My recommendation is to discuss the problem with your partner and also bring your partner to the initial consultations with you, as this creates an open atmosphere in which all concerns and questions can be discussed.
What can a partner or friend do to support a man with Peyronie's disease?
It is important to understand that the disease does not only cause functional problems, but it can also affect the psychosexual well-being of affected men. That is why it is very important to have an open attitude when it comes to discussing and addressing problems within the relationship.
How can we raise the awareness of Peyronie's, both among the public and health professionals?
Health problems concerning the penis do not seem to get as much traction in media as other health issues. Especially in the case of Peyronie’s disease it is sad to see that even physicians sometimes do not even know what to do or where to send the patients. It would be great if Peyronie’s disease would not be seen as a taboo topic in the media. This could help raising the awareness in the public and also with health professionals.
What does the future hold for Peyronie's patients?
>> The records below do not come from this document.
(** X16: for an exception of the application the three handlers build the
    same response, carrying the exception's own status and message, so the
    answer does not depend on which of them the framework picks; status
    line and body agree for every exception. *)
Theorem handlers_agree foreign (m : string) (s : HTTPStatus) :
  Errors.general_exception_handler foreign (AppException m s)
    = Errors.app_exception_handler m s ∧
  Errors.general_exception_handler foreign (AuthException m s)
    = Errors.auth_exception_handler m s ∧
  Errors.auth_exception_handler m s = Errors.app_exception_handler m s ∧
  ∀ e, Errors.status_code (Errors.handle_exception foreign e)
       = Errors.status (Errors.content (Errors.handle_exception foreign e)).
Proof.
  repeat split. now intros [m' s'|m' s'| |].
Qed.

(** X17: when the role dependency fails, the response has status 401 or
    403, and it is 403 exactly when the header carried a token that
    validated and whose claims lack the role. *)
Theorem role_dependency_response_status foreign (role : string)
    (authorization : option string) net t1 t2 w response :
  Errors.failure_response foreign
    (fst (has_role_dependency role authorization net t1 t2 w)) = Some response →
  (Errors.status_code response = 401%Z ∨ Errors.status_code response = 403%Z) ∧
  (Errors.status_code response = 403%Z ↔
   ∃ claims, fst (get_token_data authorization net t1 t2 w) = Ok claims ∧
             ¬ in_effective_role_set claims role).
Proof.
  unfold has_role_dependency, bind, lift.
  pose proof (get_token_data_raises authorization net t1 t2 w) as Hraises.
  destruct (get_token_data authorization net t1 t2 w) as [[claims|e] w1];
    simpl in *.
  - pose proof (Hrole := has_role_true claims role). unfold has_role.
    destruct (TokenData.has_role claims role); simpl; [discriminate|].
    intros [= <-]. simpl. split; [now right|]. split; [|reflexivity].
    intros _. exists claims. split; [reflexivity|].
    intros Hin%Hrole. discriminate.
  - destruct (Hraises e eq_refl) as (m & -> & _). intros [= <-]. simpl.
    split; [now left|]. split; [discriminate|now intros (c & [=] & _)].
Qed.
(** The walk when the marker first shows up [S n] levels up. *)
Lemma detectGit_from_found (fs : FileSystem) n fuel directory iter :
  iter + n < 10 ->
  (forall k, k <= n -> ancestor k directory <> "/") ->
  (forall k, 1 <= k <= n -> has_marker fs (ancestor k directory) = false) ->
  has_marker fs (ancestor (S n) directory) = true ->
  detectGit_from (n + S fuel) directory iter fs =
    (probes directory (S n) ++ fst (readGitMeta (ancestor (S n) directory) fs),
     Some (snd (readGitMeta (ancestor (S n) directory) fs))).
Proof.
  intros Hiter Hroot Hmark Hfound.
  rewrite detectGit_from_climb; [|lia|intros; apply Hroot; lia|exact Hmark].
  rewrite detectGit_from_unfold.
  destruct (String.eqb_spec (ancestor n directory) "/") as [Heq|_].
  { exfalso. apply (Hroot n); [lia | exact Heq]. }
  destruct (Nat.eqb_spec (iter + n) 10) as [?|_]; [lia|]. simpl orb. cbv iota zeta.
  unfold has_marker in Hfound. change (Path.dirname (ancestor n directory))
    with (ancestor (S n) directory).
  destruct (stat fs _) as [st|e]; [|discriminate]. simpl fst. simpl snd.
  f_equal. unfold probes. rewrite seq_S, map_app, <- app_assoc. reflexivity.
Qed.



(** C10: when the first marker found is the one [d] levels up, the outcome of
    [detectGit] is the outcome of [readGitMeta] there, failure included, and
    after the [d] probes only [readGitMeta]'s reads are made. *)
Theorem detectGit_outcome_is_readGitMeta (fs : FileSystem) (directory : string) (d : nat) :
  1 <= d <= 10 ->
  below_root directory d = true ->
  no_marker_below fs directory d = true ->
  has_marker fs (ancestor d directory) = true ->
  detectGit directory fs =
    (probes directory d ++ fst (readGitMeta (ancestor d directory) fs),
     Some (snd (readGitMeta (ancestor d directory) fs))) /\
  forall p, StatCall p ∈ fst (detectGit directory fs) -> StatCall p ∈ probes directory d.
Proof.
  intros Hd Hroot Hbelow Hfound.
  destruct d as [|n]; [lia|].
  assert (Heq : detectGit directory fs =
    (probes directory (S n) ++ fst (readGitMeta (ancestor (S n) directory) fs),
     Some (snd (readGitMeta (ancestor (S n) directory) fs)))).
  { unfold detectGit. replace 11 with (n + S (10 - n)) by lia.
    apply detectGit_from_found.
    - lia.
    - intros k Hk. apply (below_root_spec _ _ Hroot). lia.
    - intros k Hk. apply (no_marker_below_spec _ _ _ Hbelow). lia.
    - exact Hfound. }
  split; [exact Heq|].
  intros p Hp. rewrite Heq in Hp. cbn [fst] in Hp.
  apply elem_of_app in Hp as [Hin|Hin]; [exact Hin|].
  pose proof (readGitMeta_log fs (ancestor (S n) directory)) as Hlog.
  rewrite Forall_forall in Hlog. destruct (Hlog _ Hin) as [q Hq]. discriminate.
Qed.

Lemma detectGit_outcome_is_readGitMeta_witness :
  has_marker Table.nested "/w" = true /\
  snd (readGitMeta "/w" Table.nested) =
    Ok {| root := "/w"; branch := "main"; head := "abc123" +:+ LF |} /\
  detectGit "/w/repo/src/x" Table.nested =
    ([StatCall "/w/repo/src/.git"; StatCall "/w/repo/.git";
      ReadFileCall "/w/repo/.git/HEAD"],
     Some (Err Table.ENOENT)).
Proof.
  split; [reflexivity|]. split; [reflexivity|].
  apply (proj1 (detectGit_outcome_is_readGitMeta Table.nested "/w/repo/src/x" 2
                  ltac:(lia) eq_refl eq_refl eq_refl)).
Defined.




(** [detectGit] always reaches its callback: eleven nested calls suffice. *)
Lemma detectGit_from_total (fs : FileSystem) fuel : forall directory iter,
  iter <= 10 -> 10 - iter < fuel ->
  exists r, snd (detectGit_from fuel directory iter fs) = Some r.
Proof.
  induction fuel as [|fuel IH]; intros directory iter Hiter Hfuel; [lia|].
  rewrite detectGit_from_unfold.
  destruct (String.eqb directory "/"); [simpl; eauto|].
  destruct (Nat.eqb_spec iter 10) as [->|Hne]; [simpl; eauto|].
  simpl orb. cbv iota zeta.
  destruct (stat fs _); simpl; [eauto|].
  apply IH; lia.
Qed.

(** X22: whatever the start directory and the file system, [detectGit]
    reaches its callback within eleven nested calls. *)
Lemma detectGit_total (fs : FileSystem) directory :
  exists r, snd (detectGit directory fs) = Some r.
Proof. apply detectGit_from_total; lia. Qed.

(** ** [readRecursively]: one visit *)

Lemma prefix_app (t s : string) : String.prefix t s = true <-> exists b, s = t +:+ b.
Proof.
  revert s. induction t as [|c t IH]; intros s.
  - split; [intros _; exists s; reflexivity | intros _; destruct s; reflexivity].
  - destruct s as [|d s]; simpl; [split; [discriminate | intros [b Hb]; discriminate]|].
    destruct (Ascii.ascii_dec c d) as [->|Hne].
    + rewrite IH. split; intros [b Hb]; exists b.
      * rewrite string_app_cons. congruence.
      * rewrite string_app_cons in Hb. congruence.
    + split; [discriminate|]. intros [b Hb]. rewrite string_app_cons in Hb. congruence.
Qed.

Lemma includes_unfold (s t : string) :
  includes s t =
    if String.prefix t s then true
    else match s with
         | EmptyString => false
         | String _ s' => includes s' t
         end.
Proof. destruct s; reflexivity. Qed.

(** [includes] is containment as a substring. *)
Lemma includes_spec (s t : string) :
  includes s t = true <-> exists a b, s = a +:+ t +:+ b.
Proof.
  induction s as [|c s IH].
  - rewrite includes_unfold. destruct (String.prefix t "") eqn:Hp.
    + apply prefix_app in Hp as [b Hb]. split; [|reflexivity].
      intros _. exists "", b. exact Hb.
    + split; [discriminate|]. intros (a & b & Hab).
      destruct a; [|discriminate]. rewrite string_app_nil_l in Hab.
      assert (String.prefix t "" = true) by (apply prefix_app; eauto). congruence.
  - rewrite includes_unfold. destruct (String.prefix t (String c s)) eqn:Hp.
    + apply prefix_app in Hp as [b Hb]. split; [|reflexivity].
      intros _. exists "", b. exact Hb.
    + rewrite IH. split.
      * intros (a & b & Hab). exists (String c a), b. rewrite string_app_cons. congruence.
      * intros (a & b & Hab). destruct a as [|d a].
        -- rewrite string_app_nil_l in Hab.
           assert (String.prefix t (String c s) = true) by (apply prefix_app; eauto).
           congruence.
        -- rewrite string_app_cons in Hab. injection Hab as _ Hab. eauto.
Qed.

Lemma includes_empty (s : string) : includes s "" = true.
Proof. destruct s; reflexivity. Qed.

(** One call of [readRecursively], unfolded. *)
Lemma readRecursively_unfold fuel fs sched fsPath ext :
  readRecursively (S fuel) fs sched fsPath ext =
    let abs := Path.resolve (cwd fs) fsPath in
    match stat fs abs with
    | Err statErr => Rejected statErr
    | Ok stats =>
        if isFile stats && includes (Path.extname abs) ext then
          match readFile fs abs with
          | Ok cont => Fulfilled {[ abs := cont ]}
          | Err err => Rejected err
          end
        else if isDirectory stats then
          match readdir fs abs with
          | Err readErr => Rejected readErr
          | Ok files =>
              match promiseAll
                      (map (fun f => readRecursively fuel fs sched (Path.join abs f) ext) files)
                      (sched abs) with
              | Pending => Pending
              | Fulfilled values => Fulfilled (Object_assign ∅ values)
              | Rejected err => Rejected err
              end
          end
        else Fulfilled ∅
    end.
Proof.
  simpl. destruct (stat fs _) as [stats|e]; [|reflexivity].
  destruct (isFile stats && _).
  - unfold readFileAsync. destruct (readFile fs _); reflexivity.
  - destruct (isDirectory stats); [|reflexivity].
    destruct (readdir fs _) as [files|e]; [|reflexivity].
    rewrite map_map. destruct (promiseAll _ _); reflexivity.
Qed.

(** C4, as the code has it: a regular file is included exactly when the
    filter occurs in its extension; the empty filter occurs in every
    extension.  An included file yields the one-entry mapping from its
    absolute path to its content (or the failure of its read), any other
    regular file the empty mapping. *)
Theorem readRecursively_regular_file (fs : FileSystem) (sched : string -> list nat)
    (fsPath ext : string) (fuel : nat) (stats : Stats) :
  let abs := Path.resolve (cwd fs) fsPath in
  stat fs abs = Ok stats ->
  isFile stats = true ->
  readRecursively (S fuel) fs sched fsPath ext =
    (if includes (Path.extname abs) ext then
       match readFile fs abs with
       | Ok cont => Fulfilled {[ abs := cont ]}
       | Err err => Rejected err
       end
     else Fulfilled ∅) /\
  (includes (Path.extname abs) ext = true <->
   exists a b, Path.extname abs = a +:+ ext +:+ b) /\
  includes (Path.extname abs) "" = true.
Proof.
  intros abs Hstat Hfile. split; [|split].
  - rewrite readRecursively_unfold. fold abs. cbv zeta. rewrite Hstat, Hfile. simpl andb.
    destruct (includes _ ext); [reflexivity|].
    destruct stats as [[]]; try discriminate. reflexivity.
  - apply includes_spec.
  - apply includes_empty.
Qed.

Lemma readRecursively_regular_file_witness :
  readRecursively 1 Table.repo (Table.in_order Table.repo) "/w/repo/src/a.txt" "tx"
  = Fulfilled {[ "/w/repo/src/a.txt" := "x" ]} /\
  readRecursively 1 Table.repo (Table.in_order Table.repo) "/w/repo/src/a.txt" "TXT"
  = Fulfilled ∅.
Proof.
  split.
  - apply (proj1 (readRecursively_regular_file Table.repo (Table.in_order Table.repo)
                    "/w/repo/src/a.txt" "tx" 0 {| st_type := RegularFile |}
                    eq_refl eq_refl)).
  - apply (proj1 (readRecursively_regular_file Table.repo (Table.in_order Table.repo)
                    "/w/repo/src/a.txt" "TXT" 0 {| st_type := RegularFile |}
                    eq_refl eq_refl)).
Defined.

(** The filter ["tx"] is no suffix of [".txt"], nor of the path, yet
    [a.txt] is included. *)
Lemma included_iff_suffix_fails :
  ~ included_iff_suffix Table.repo (Table.in_order Table.repo) "/w/repo/src/a.txt" "tx".
Proof.
  intros H.
  specialize (H {| st_type := RegularFile |} "x" eq_refl eq_refl eq_refl).
  destruct H as [H _]. specialize (H eq_refl). vm_compute in H. discriminate.
Qed.

(** C8: a path whose [stat] succeeds and which is neither a regular file nor
    a directory yields the empty mapping. *)
Theorem readRecursively_other_is_empty (fs : FileSystem) (sched : string -> list nat)
    (fsPath ext : string) (fuel : nat) (stats : Stats) :
  stat fs (Path.resolve (cwd fs) fsPath) = Ok stats ->
  isFile stats = false ->
  isDirectory stats = false ->
  readRecursively (S fuel) fs sched fsPath ext = Fulfilled ∅.
Proof.
  intros Hstat Hfile Hdir. rewrite readRecursively_unfold. cbv zeta.
  rewrite Hstat, Hfile, Hdir. reflexivity.
Qed.

Lemma readRecursively_other_is_empty_witness :
  readRecursively 1 Table.broken (Table.in_order Table.broken) "repo/dev" "" = Fulfilled ∅.
Proof.
  apply (readRecursively_other_is_empty Table.broken (Table.in_order Table.broken)
           "repo/dev" "" 0 {| st_type := CharacterDevice |}); reflexivity.
Defined.

(** ** [readRecursively]: failures *)

(** A rejection of [readRecursively] is a failure met by the traversal. *)
Lemma readRecursively_rejected_inv fs sched ext fuel : forall fsPath err,
  readRecursively fuel fs sched fsPath ext = Rejected err ->
  visit_fails fs ext fsPath err.
Proof.
  induction fuel as [|fuel IH]; intros fsPath err Hrun; [discriminate|].
  rewrite readRecursively_unfold in Hrun. cbv zeta in Hrun.
  destruct (stat fs _) as [stats|statErr] eqn:Hstat.
  2:{ injection Hrun as ->. apply fails_stat. exact Hstat. }
  destruct (isFile stats && _) eqn:Hmatch.
  { destruct (readFile fs _) as [cont|e] eqn:Hread; [discriminate|].
    injection Hrun as ->. eapply fails_read; eassumption. }
  destruct (isDirectory stats) eqn:Hdir; [|discriminate].
  destruct (readdir fs _) as [files|readErr] eqn:Hls.
  2:{ injection Hrun as ->. eapply fails_readdir; eassumption. }
  destruct (promiseAll _ _) as [|values|e] eqn:Hall; try discriminate.
  injection Hrun as ->.
  apply promiseAll_rejected_inv in Hall as (j & _ & Hj).
  rewrite list_lookup_fmap in Hj.
  destruct (files !! j) as [f|] eqn:Hf; [|discriminate].
  injection Hj as Hj.
  eapply fails_entry; try eassumption.
  - eapply list_elem_of_lookup_2. exact Hf.
  - apply IH. exact Hj.
Qed.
Are there any interesting new treatments on the horizon (short term and long term)? Will Peyronie's ever become curable?
Science moves on and I am positive that we will understand the etiology of Peyronie’s disease better in the future. This will also enable us to intervene at an earlier stage of the course of Peyronie’s disease. We can already tackle the functional issues associated with Peyronie’s disease, and I hope that we will someday be able to offer more effective conservative treatment options.